C’était après la mort de Jésus. Le soir venu, en ce premier jour de la semaine, alors que les portes du lieu où se trouvaient les disciples étaient verrouillées par crainte des Juifs, Jésus vint, et il était là au milieu d’eux. Il leur dit : « La paix soit avec vous ! »
Après cette parole, il leur montra ses mains et son côté. Les disciples furent remplis de joie en voyant le Seigneur.
Jésus leur dit de nouveau : « La paix soit avec vous ! De même que le Père m’a envoyé, moi aussi, je vous envoie. »
Ayant ainsi parlé, il souffla sur eux et il leur dit : « Recevez l’Esprit Saint.
À qui vous remettrez ses péchés, ils seront remis ; à qui vous maintiendrez ses péchés, ils seront maintenus. »
Or, l’un des Douze, Thomas, appelé Didyme (c’est-à-dire Jumeau), n’était pas avec eux quand Jésus était venu.
Les autres disciples lui disaient : « Nous avons vu le Seigneur ! » Mais il leur déclara : « Si je ne vois pas dans ses mains la marque des clous, si je ne mets pas mon doigt dans la marque des clous, si je ne mets pas la main dans son côté, non, je ne croirai pas ! »
Huit jours plus tard, les disciples se trouvaient de nouveau dans la maison, et Thomas était avec eux. Jésus vient, alors que les portes étaient verrouillées, et il était là au milieu d’eux. Il dit : « La paix soit avec vous ! »
Puis il dit à Thomas : « Avance ton doigt ici, et vois mes mains ; avance ta main, et mets-la dans mon côté : cesse d’être incrédule, sois croyant. »
Alors Thomas lui dit : « Mon Seigneur et mon Dieu ! »
Jésus lui dit : « Parce que tu m’as vu, tu crois. Heureux ceux qui croient sans avoir vu. »
Il y a encore beaucoup d’autres signes que Jésus a faits en présence des disciples et qui ne sont pas écrits dans ce livre.
Mais ceux-là ont été écrits pour que vous croyiez que Jésus est le Christ, le Fils de Dieu, et pour qu’en croyant, vous ayez la vie en son nom.

COMMENTAIRE

Les Églises orientales, catholiques et orthodoxes, appellent ce dimanche, le dimanche de Thomas. Elles veulent ainsi souligner que l’attitude de l’apôtre incrédule est parfois la nôtre. Ce qui n’empêcha pas cet apôtre de grandir dans sa foi, avec l’aide du Christ, car c’est ce même Thomas qui donnera à Jésus le titre le plus éloquent de tout l’Évangile : «Mon Seigneur et mon Dieu.»

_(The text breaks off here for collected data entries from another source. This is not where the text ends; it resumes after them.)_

(** * SC.SparseArray: a shallow embedding of
      frameworks/runtime/system/sparse_array.js

    The sparse array keeps a cache of already loaded elements
    ([_sa_content]), an optional declared length ([_length]) and a window
    size ([rangeWindowSize]); everything else is asked from a delegate.
    The embedding follows the JavaScript source method by method.

    - Effects are explicit: every method takes the receiver and returns
      the updated receiver.  The notifications handed to the observing
      machinery and the calls made on the delegate are appended, in
      order, to a [trace].
    - The two methods that can raise, [requestIndex] (and [objectAt]
      through it) and [indexOf], return a [Completion].
    - Indices, counts and the bounds of a range are natural numbers; the
      window size, the length and what is computed from them are
      integers.  The length is a double that holds an integer: adding to
      it rounds to the nearest double and overflows to an infinity.
    - The cache is a native array: a list of cells, where a cell is a hole
      or a value, and assignment past the end grows the list.
    - The delegate is a record of optional methods.  The methods that
      request something from the delegate may answer while they run, by a
      list of calls back into the array; the methods that ask the delegate
      a question only return a value. *)

From stdpp Require Import base numbers list strings option relations.

Local Open Scope Z_scope.

Module SC.

(** ** JavaScript values *)

(** The values stored in the array.  Numbers are the integers; objects are
    known by their identity only. *)
Inductive JsVal :=
| JUndefined
| JNull
| JBool (b : bool)
| JNum (z : Z)
| JStr (s : string)
| JObj (ref : nat).

#[global] Instance JsVal_eq_dec : EqDecision JsVal.
Proof. solve_decision. Defined.

(** [ToBoolean]. *)
Definition truthy (v : JsVal) : bool :=
  match v with
  | JUndefined | JNull => false
  | JBool b => b
  | JNum z => negb (z =? 0)
  | JStr s => negb (String.length s =? 0)%nat
  | JObj _ => true
  end.

(** A number that went through a division: an integer, or one of
    [Infinity], [-Infinity], [NaN]. *)
Inductive JsNumber :=
| Finite (z : Z)
| NotFinite.

#[global] Instance JsNumber_eq_dec : EqDecision JsNumber.
Proof. solve_decision. Defined.

(** [Math.floor(a / d)] on integers: [Z.div] rounds towards minus infinity
    for either sign of [d]; a zero divisor gives a non finite quotient. *)
Definition floor_div (a d : Z) : JsNumber :=
  if d =? 0 then NotFinite else Finite (a / d).

Definition num_add (a : JsNumber) (b : Z) : JsNumber :=
  match a with
  | Finite z => Finite (z + b)
  | NotFinite => NotFinite
  end.

Inductive JsError :=
| ReferenceError (name : string)
| TypeError (what : string).

Inductive Completion (A : Type) :=
| Normal (a : A)
| Throw (e : JsError).
Arguments Normal {A} a.
Arguments Throw {A} e.

#[global] Instance Completion_bind : MBind Completion := λ A B k c,
  match c with
  | Normal a => k a
  | Throw e => Throw e
  end.

(** ** Native arrays with holes *)

(** An element of a native array is a hole ([None]) or holds a value, which
    may be [undefined]. *)
Abbreviation Cell := (option JsVal).

(** [content[idx]]: a hole and an index past the end both read as
    [undefined]. *)
Definition get (content : list Cell) (idx : nat) : JsVal :=
  match content !! idx with
  | Some (Some v) => v
  | _ => JUndefined
  end.

(** [content[idx] = v]: in range the element is overwritten, out of range
    the array grows and the skipped positions are holes. *)
Definition put (idx : nat) (v : JsVal) (content : list Cell) : list Cell :=
  if decide (idx < List.length content)%nat
  then <[idx := Some v]> content
  else content ++ replicate (idx - List.length content) None ++ [Some v].

(** [array[len]] on the array handed over by the provider. *)
Definition item (array : list JsVal) (k : nat) : JsVal :=
  default JUndefined (array !! k).

(** Native [Array.prototype.indexOf]: strict equality, holes are skipped,
    [-1] when nothing matches. *)
Fixpoint index_from (obj : JsVal) (content : list Cell) (k : Z) : Z :=
  match content with
  | [] => -1
  | c :: rest => if decide (c = Some obj) then k else index_from obj rest (k + 1)
  end.

(** Native [Array.prototype.splice(idx, amt, ...objects)] for a start and a
    delete count that are not negative: both are clamped to the array. *)
Definition splice (idx amt : nat) (objects : list JsVal) (content : list Cell)
  : list Cell :=
  take idx content ++ (Some <$> objects) ++ drop (idx + amt) content.

(** ** Ranges *)

Module Range.
Record t := make { start : nat; length : nat }.
End Range.

#[global] Instance Range_eq_dec : EqDecision Range.t.
Proof. solve_decision. Defined.

(** Modelled from the spec: [SC.maxRange] is defined outside this file; a
    range is the half open interval from [start] to [start + length], and
    this is its upper end. *)
Definition maxRange (range : Range.t) : nat :=
  (Range.start range + Range.length range)%nat.

(** ** The receiver *)

(** [_length] is [undefined] on an array made by [create()], [null] after
    [reset()], and a number otherwise: an integer that a double holds, or
    an infinity once an addition has overflowed. *)
Inductive Length :=
| LUndefined
| LNull
| LNum (n : Z)
| LInfinity (negative : bool).

#[global] Instance Length_eq_dec : EqDecision Length.
Proof. solve_decision. Defined.

(** Modelled from the spec: [SC.none] is defined outside this file; the
    length is unresolved when it is [null] or [undefined]. *)
Definition none (l : Length) : bool :=
  match l with
  | LUndefined | LNull => true
  | LNum _ | LInfinity _ => false
  end.

(** ** Arithmetic on the length *)

(** A number is a double.  Every integer of magnitude at most 2^53 is a
    double; a sum or a difference of doubles is the double nearest to the
    exact result, the one with the even significand when two are equally
    near.  [nearest x] is that double for an integer [x] short of the
    overflow: beyond 2^53 the doubles are the multiples of
    [2 ^ (log2 |x| - 52)]. *)
Definition nearest (x : Z) : Z :=
  let a := Z.abs x in
  if a <=? 2 ^ 53 then x
  else
    let u := 2 ^ (Z.log2 a - 52) in
    let q := a / u in
    let r := a mod u in
    let q :=
      if 2 * r <? u then q
      else if u <? 2 * r then q + 1
      else if Z.even q then q else q + 1 in
    Z.sgn x * (q * u).

Arguments nearest : simpl never.

(** [Number.MAX_VALUE], the largest double. *)
Definition MAX_VALUE : Z := (2 ^ 53 - 1) * 2 ^ 971.

(** [a + b] on two doubles that hold integers: the nearest double, or an
    infinity when that is past the largest double. *)
Definition double_sum (a b : Z) : Length :=
  let m := nearest (a + b) in
  if MAX_VALUE <? Z.abs m then LInfinity (m <? 0) else LNum m.

(** An argument of a call made on the delegate. *)
Inductive Arg :=
| AThis
| ANumber (n : JsNumber)
| ARange (start : JsNumber) (length : Z)
| AValue (v : JsVal)
| AArray (objects : list JsVal).

#[global] Instance Arg_eq_dec : EqDecision Arg.
Proof. solve_decision. Defined.

(** What leaves the array: calls on the delegate, and the notifications
    handed to the observing machinery (which is not part of this file). *)
Inductive Event :=
| DelegateCall (method : string) (args : list Arg)
| EnumerableContentDidChange (range : option Range.t)
| PropertyWillChange (key : string)
| PropertyDidChange (key : string).

#[global] Instance Event_eq_dec : EqDecision Event.
Proof. solve_decision. Defined.

Record SparseArray := {
  _sa_content : option (list Cell);
  _length : Length;
  rangeWindowSize : Z;
  trace : list Event
}.

Definition with_content (c : option (list Cell)) (this : SparseArray) :=
  {| _sa_content := c; _length := _length this;
     rangeWindowSize := rangeWindowSize this; trace := trace this |}.

Definition with_length (l : Length) (this : SparseArray) :=
  {| _sa_content := _sa_content this; _length := l;
     rangeWindowSize := rangeWindowSize this; trace := trace this |}.

Definition emit (e : Event) (this : SparseArray) :=
  {| _sa_content := _sa_content this; _length := _length this;
     rangeWindowSize := rangeWindowSize this; trace := trace this ++ [e] |}.

(** Modelled from the spec: the observable mixin is defined outside this
    file; the array reports a content change, optionally scoped to a range,
    and brackets a change of [length] between a will and a did. *)
Definition enumerableContentDidChange (range : option Range.t) :=
  emit (EnumerableContentDidChange range).
Definition propertyWillChange (key : string) := emit (PropertyWillChange key).
Definition propertyDidChange (key : string) := emit (PropertyDidChange key).

(** [var content = this._sa_content; if (!content) content =
    this._sa_content = []], the opening of most methods. *)
Definition content_or_new (this : SparseArray) : list Cell :=
  default [] (_sa_content this).

(** The element the cache holds at [idx]: [undefined] when there is none. *)
Definition cached (this : SparseArray) (idx : nat) : JsVal :=
  get (content_or_new this) idx.

(** The notifications sent so far, and the calls made on the delegate. *)
Definition is_call (e : Event) : bool :=
  match e with DelegateCall _ _ => true | _ => false end.
Definition notifications (this : SparseArray) : list Event :=
  filter (fun e => is_call e = false) (trace this).
Definition calls (this : SparseArray) : list Event :=
  filter (fun e => is_call e = true) (trace this).
(** * The credit ledger of grade-guardian

    A shallow embedding of the stored procedures [deduct_credits],
    [add_credits] and [add_plan_credits]
    (supabase/migrations/20240101000001_credits-system.sql and the later
    migration that adds the yearly plans) and of the client-side balance
    query [getRemainingCredits], followed by the properties of the ledger
    they maintain.

    Conventions of the model.
    - A PostgreSQL [INTEGER] is a [Z]; every arithmetic operator the
      procedures apply to one is range checked and raises
      [integer_out_of_range] outside of [-2^31, 2^31), as [int4pl] and
      [int4mi] do.  A call binds its arguments to the declared
      [INTEGER] parameters first and is refused with the same error when
      one does not fit.  Arguments and columns are not [NULL].
    - A [TIMESTAMP WITH TIME ZONE] is a [Z] counting microseconds from
      2000-01-01 00:00 UTC, as PostgreSQL stores it; the session time
      zone is UTC, so [interval 'n days'] is [n] times 86 400 000 000
      microseconds.  [now() + interval] raises [datetime_field_overflow]
      (timestamp out of range) when the sum leaves the range of the
      type.  [now()] is a reading of the clock and is taken to be at
      least 365 days away from both ends of that range, so that a sum
      with up to 365 days is a timestamp.
    - A [UUID] is an [N]; [gen_random_uuid()] draws from a supply kept
      with the tables, so a generated identifier was never used before.
    - A procedure runs in one transaction at one [now()]: an exception
      undoes whatever the procedure wrote, hence [Raise] carries no
      state.
    - The foreign keys into [auth.users] and [public.assignments] are
      taken to be satisfied by the identifiers the callers pass.
    - [ORDER BY expires_at ASC] fixes the order of the rows only up to
      rows with equal [expires_at].  [deduct_credits] is run with a
      stable sort of the table order; the properties of a deduction are
      stated for the loop over any sorted arrangement of the selected
      rows ([cursor_of]), of which that one is an instance
      ([deduct_credits_cursor], [deduct_credits_loop]). *)

From Stdlib Require Import ZArith NArith List String Bool Lia.
From Stdlib Require Import Permutation Sorting.Sorted.
Import ListNotations.
Open Scope Z_scope.

(** ** PostgreSQL values, errors and the transaction monad *)

Module Pg.

Inductive SqlError : Type :=
| integer_out_of_range
| check_violation (constraint : string)
| raise_exception (message : string)
| datetime_field_overflow.

Inductive Result (A : Type) : Type :=
| Ok (a : A)
| Raise (e : SqlError).
Arguments Ok {A} a.
Arguments Raise {A} e.

Definition int4_min : Z := - 2 ^ 31.
Definition int4_max : Z := 2 ^ 31 - 1.

Definition in_int4 (z : Z) : bool := (int4_min <=? z) && (z <=? int4_max).

Definition int4 (z : Z) : Result Z :=
  if in_int4 z then Ok z else Raise integer_out_of_range.

(** [a + b] and [a - b] on [INTEGER]. *)
Definition int4pl (a b : Z) : Result Z := int4 (a + b).
Definition int4mi (a b : Z) : Result Z := int4 (a - b).

Definition uuid : Type := N.
Definition timestamptz : Type := Z.

Definition usecs_per_day : Z := 86400000000.

(** The microseconds of [ts + interval 'n days'], which is the value of
    the sum when it is a timestamp; the operator, with its range check,
    is [now_pl_days] below. *)
Definition plus_days (ts : timestamptz) (n : Z) : timestamptz :=
  ts + n * usecs_per_day.

(** The range of [timestamptz], PostgreSQL's [MIN_TIMESTAMP] and
    [END_TIMESTAMP]: from Julian day 0 up to, and without, Julian day
    109 203 528, counted from Julian day 2 451 545, which is
    2000-01-01. *)
Definition min_timestamp : Z := (0 - 2451545) * usecs_per_day.
Definition end_timestamp : Z := (109203528 - 2451545) * usecs_per_day.

Definition in_timestamp (ts : Z) : bool :=
  (min_timestamp <=? ts) && (ts <? end_timestamp).

(** Whether [now() + interval 'n days'] is a timestamp: it is for up to
    365 days either way, [now()] being a reading of the clock, and
    otherwise when the sum is in the range of the type. *)
Definition clock_margin_days : Z := 365.

Definition days_in_range (now : timestamptz) (n : Z) : bool :=
  (Z.abs n <=? clock_margin_days) || in_timestamp (plus_days now n).

(** [now() + interval 'n days'], which raises "timestamp out of range"
    (SQLSTATE 22008) when the sum is no timestamp. *)
Definition now_pl_days (now : timestamptz) (n : Z) : Result timestamptz :=
  if days_in_range now n then Ok (plus_days now n)
  else Raise datetime_field_overflow.

End Pg.

Import Pg.

(** ** The tables *)

(** A row of [public.credit_batches]. *)
Record CreditBatch : Type := mkBatch {
  id : uuid;
  user_id : uuid;
  credits : Z;
  used_credits : Z;
  subscription_type : string;
  expires_at : timestamptz;
  created_at : timestamptz;
  updated_at : timestamptz
}.

(** A row of [public.credit_usage]. *)
Record CreditUsage : Type := mkUsage {
  usage_id : uuid;
  usage_user_id : uuid;
  batch_id : uuid;
  credits_used : Z;
  assignment_name : string;
  assignment_id : option uuid;
  usage_created_at : timestamptz
}.

(** The two tables, each in insertion order, and the identifier supply. *)
Record Ledger : Type := mkLedger {
  credit_batches : list CreditBatch;
  credit_usage : list CreditUsage;
  uuid_supply : N
}.

Definition empty_ledger : Ledger := mkLedger [] [] 0%N.

(** ** Transactions *)

Definition Tx (A : Type) : Type := Ledger -> Result (A * Ledger).

Definition ret {A : Type} (a : A) : Tx A := fun st => Ok (a, st).

Definition bind {A B : Type} (m : Tx A) (k : A -> Tx B) : Tx B :=
  fun st =>
    match m st with
    | Ok (a, st') => k a st'
    | Raise e => Raise e
    end.

Definition lift {A : Type} (r : Result A) : Tx A :=
  fun st =>
    match r with
    | Ok a => Ok (a, st)
    | Raise e => Raise e
    end.

Definition throw {A : Type} (e : SqlError) : Tx A := fun _ => Raise e.

Declare Scope tx_scope.
Delimit Scope tx_scope with tx.
Notation "x <- m ;; k" := (bind m (fun x => k))
  (at level 61, m at next level, right associativity) : tx_scope.
Notation "m ;;; k" := (bind m (fun _ => k))
  (at level 61, right associativity) : tx_scope.
Open Scope tx_scope.

(** The state a caller observes once the call is over: the procedure's
    writes when it returned, the state it started from when it raised. *)
Definition state_after {A : Type} (r : Result (A * Ledger)) (st : Ledger) : Ledger :=
  match r with
  | Ok (_, st') => st'
  | Raise _ => st
  end.

(** ** Statements on the tables *)

Definition gen_random_uuid : Tx uuid :=
  fun st =>
    Ok (uuid_supply st,
        mkLedger (credit_batches st) (credit_usage st) (N.succ (uuid_supply st))).

(** The rows of a table for which a [WHERE] clause holds, in table
    order; evaluating the clause on a row may raise. *)
Fixpoint select_where {R : Type} (qual : R -> Result bool) (rows : list R)
  : Result (list R) :=
  match rows with
  | [] => Ok []
  | row :: rest =>
      match qual row with
      | Raise e => Raise e
      | Ok keep =>
          match select_where qual rest with
          | Raise e => Raise e
          | Ok sel => Ok (if keep then row :: sel else sel)
          end
      end
  end.
(** X8. Once a run achieves the jackpot, the cap no longer matters: from the
    same state of the random source, a run with any larger cap reports the
    same draws, the same jackpot, the same tally and the same equivalent
    years, and leaves the random source in the same state. *)
Theorem jackpot_run_cap_independent `{RandomSource} `{Clock}
    (pn : list Z) (N N' : Z) (w : world) (sm : summary) (w1 : world) :
  simulate_until_jackpot pn N w = Return sm w1 →
  jackpot_achieved sm = true →
  N ≤ N' →
  ∃ sm' w2,
    simulate_until_jackpot pn N' w = Return sm' w2
    ∧ draws sm' = draws sm
    ∧ jackpot_achieved sm' = true
    ∧ prize_counts sm' = prize_counts sm
    ∧ years_equivalent sm' = years_equivalent sm
    ∧ w_rng w2 = w_rng w1.
Proof.
  intros Hsim Hyes HN.
  destruct (simulate_trials pn N w)
    as (sm0 & w0 & rs & Hsim0 & Hrun & Hlen & Hcounts & _ & Honly & Hend
        & Hle & _ & Hyears).
  rewrite Hsim in Hsim0. injection Hsim0 as <- <-. clear Hsim.
  rewrite Hyes in Hend.
  assert (Hpos : (0 < length rs)%nat).
  { destruct Hend as (r & Hr & _). destruct rs; [discriminate Hr|simpl; lia]. }
  destruct (simulate_at_first_jackpot pn N' w _ _ _ Hrun Honly Hend
              ltac:(lia))
    as (sm' & w2 & Hsim' & Hdraws' & Hyes' & Hcounts' & Hrng').
  destruct (simulate_trials pn N' w)
    as (sm1 & w3 & _ & Hsim1 & _ & _ & _ & _ & _ & _ & _ & _ & Hyears').
  rewrite Hsim' in Hsim1. injection Hsim1 as <- <-.
  exists sm', w2. rewrite Hyears, Hyears', Hcounts, Hcounts', Hdraws'.
  split_and!; [done|lia|done|done|f_equal; lia|done].
Qed.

Voilà qui est encourageant pour nous! Malgré les doutes et les difficultés que nous pouvons parfois éprouver dans notre vie de foi, Dieu est toujours là avec nous et il nous aide sans cesse dans notre découverte de qui il est et de sa présence au cœur de nos vies. C’est ce que Jésus fait avec ses disciples après sa résurrection. Bien que ces derniers l’aient abandonné, il n’a pas eu honte de ses apôtres. Au contraire, il se manifesta à eux, les appelant à passer des ténèbres de la peur à son admirable lumière, les invitant à entrer dans sa Pâque!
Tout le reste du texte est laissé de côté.